● **Data section**
(** * Snapshot comparators

    A shallow embedding of
    [packages/playwright-core/src/utils/comparators.ts]: the comparator
    registry [getComparator], the image comparator [compareImages], the text
    comparator [compareText] with its terminal renderer
    [diff_prettyTerminal], and the binary fallback
    [compareBuffersOrStrings].

    Modelling conventions.
    - A Node [Buffer] is a list of bytes; a JS string is a [string].
    - The [actual] argument is typed [Buffer | string] but is tested at
      run time, so it is a [JsValue] covering the other kinds of value too.
    - A finite JS number is a double, carried here by its exact value, a
      rational ([Q]); option fields of type [number | undefined] are
      [option Q].  The product and the quotient of two doubles are rounded
      to the nearest double, ties to even: [round53] rounds a rational to
      53 significant bits, and [round53_agrees_with_binary64] checks it
      against the kernel's binary64 operations on sample operands.  The
      exponent of a result is not bounded: overflow to an infinity and
      gradual underflow are left out (a cap beyond the largest double stays
      finite where the code has [Infinity], which changes no comparison
      with a count), as are signed zeros and NaN-valued options.
      Comparisons, [Math.min] and [Math.ceil] are exact on doubles.
    - An option value stands for a double: where a test writes the
      decimal literal [0.29], the option is [round53 (29 # 100)].
    - Widths, heights and pixel counts are natural numbers ([N]).  The
      product [width * height] is the number of pixels of an image that
      was decoded into memory; it is below 2^53, where the product of
      doubles is exact, and is computed in [N].
    - The division computing the reported ratio can leave the finite
      numbers when an image has no pixel; its result lives in [number],
      which adds NaN and the infinities.
    - The [options] parameter is the declared one: omitted ([None], which
      the default [{}] replaces) or an options object.  The [any]-typed
      [Comparator] signature also admits [null], on which reading
      [options.comparator] raises a TypeError; that value is outside the
      model.
    - [throw] is the [Throw] outcome of a [completion].
    - The image codecs, the two pixel-diff kernels, the text-diff library,
      the terminal colours and UTF-8 decoding are imported by the file from
      other modules; they are the fields of the class [Externals].  A
      decoder may reject a buffer; the other collaborators are taken to
      return normally. *)

From Stdlib Require Import ZArith NArith QArith Qround Qminmax Qabs Qpower.
From Stdlib Require PrimFloat FloatOps SpecFloat Uint63.
From Stdlib Require Import String Ascii List Bool Lia.
From Stdlib Require Import DecimalString DecimalN Strings.Byte.
Import ListNotations.

Local Open Scope string_scope.

(** ** Values *)

Definition Buffer := list byte.

Inductive JsValue :=
| Undefined
| Null
| Boolean (b : bool)
| Num (q : Q)
| Str (s : string)
| Buf (b : Buffer)
| Obj.

(** [typeof v === 'string'] *)
Definition typeof_string (v : JsValue) : bool :=
  match v with Str _ => true | _ => false end.

(** [v instanceof Buffer] *)
Definition instanceof_Buffer (v : JsValue) : bool :=
  match v with Buf _ => true | _ => false end.

(** ToBoolean: [!v] is [negb (truthy v)]. *)
Definition truthy (v : JsValue) : bool :=
  match v with
  | Undefined | Null => false
  | Boolean b => b
  | Num q => negb (Qeq_bool q 0)
  | Str s => negb (s =? "")
  | Buf _ | Obj => true
  end.

(** [a ?? b] where [None] stands for [undefined]. *)
Definition nullish {A : Type} (a : option A) (b : A) : A :=
  match a with Some x => x | None => b end.

(** [a ?? b] when [b] may itself be [undefined]. *)
Definition nullish_opt {A : Type} (a b : option A) : option A :=
  match a with Some x => Some x | None => b end.

(** ** The types exported by the file *)

Record ImageComparatorOptions := {
  threshold : option Q;
  maxDiffPixels : option Q;
  maxDiffPixelRatio : option Q;
  comparator : option string
}.

(** The default value [{}] of the [options] parameter. *)
Definition no_options : ImageComparatorOptions :=
  {| threshold := None; maxDiffPixels := None;
     maxDiffPixelRatio := None; comparator := None |}.

Record Mismatch := {
  errorMessage : string;
  diff : option Buffer
}.

(** [ComparatorResult]: [null] (a match) is [None]. *)
Definition ComparatorResult := option Mismatch.

Inductive Exception :=
| CodecException (message : string)
| Error (message : string).

Inductive completion (A : Type) :=
| Return (a : A)
| Throw (e : Exception).
Arguments Return {A} a.
Arguments Throw {A} e.

Definition bind {A B : Type} (c : completion A) (k : A -> completion B)
  : completion B :=
  match c with
  | Return a => k a
  | Throw e => Throw e
  end.

Notation "x <- c ;; k" := (bind c (fun x => k))
  (at level 61, c at next level, right associativity).

Definition Comparator :=
  JsValue -> Buffer -> option ImageComparatorOptions ->
  completion ComparatorResult.

(** ** Decoded images *)

Record Image := {
  width : N;
  height : N;
  data : Buffer
}.

Inductive Decoded :=
| Pixels (img : Image)
| Malformed (why : string).

Definition decoded (d : Decoded) : completion Image :=
  match d with
  | Pixels img => Return img
  | Malformed why => Throw (CodecException why)
  end.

● **Problem description**
In the entries above, find the line with "(a : option" and the line with "maxDiffPixels : option Q;", then set down exactly those two and every line between them, nothing else.

● **Task result**
Definition nullish {A : Type} (a : option A) (b : A) : A :=
  match a with Some x => x | None => b end.

(** [a ?? b] when [b] may itself be [undefined]. *)
Definition nullish_opt {A : Type} (a b : option A) : option A :=
  match a with Some x => Some x | None => b end.

(** ** The types exported by the file *)

Record ImageComparatorOptions := {
  threshold : option Q;
  maxDiffPixels : option Q;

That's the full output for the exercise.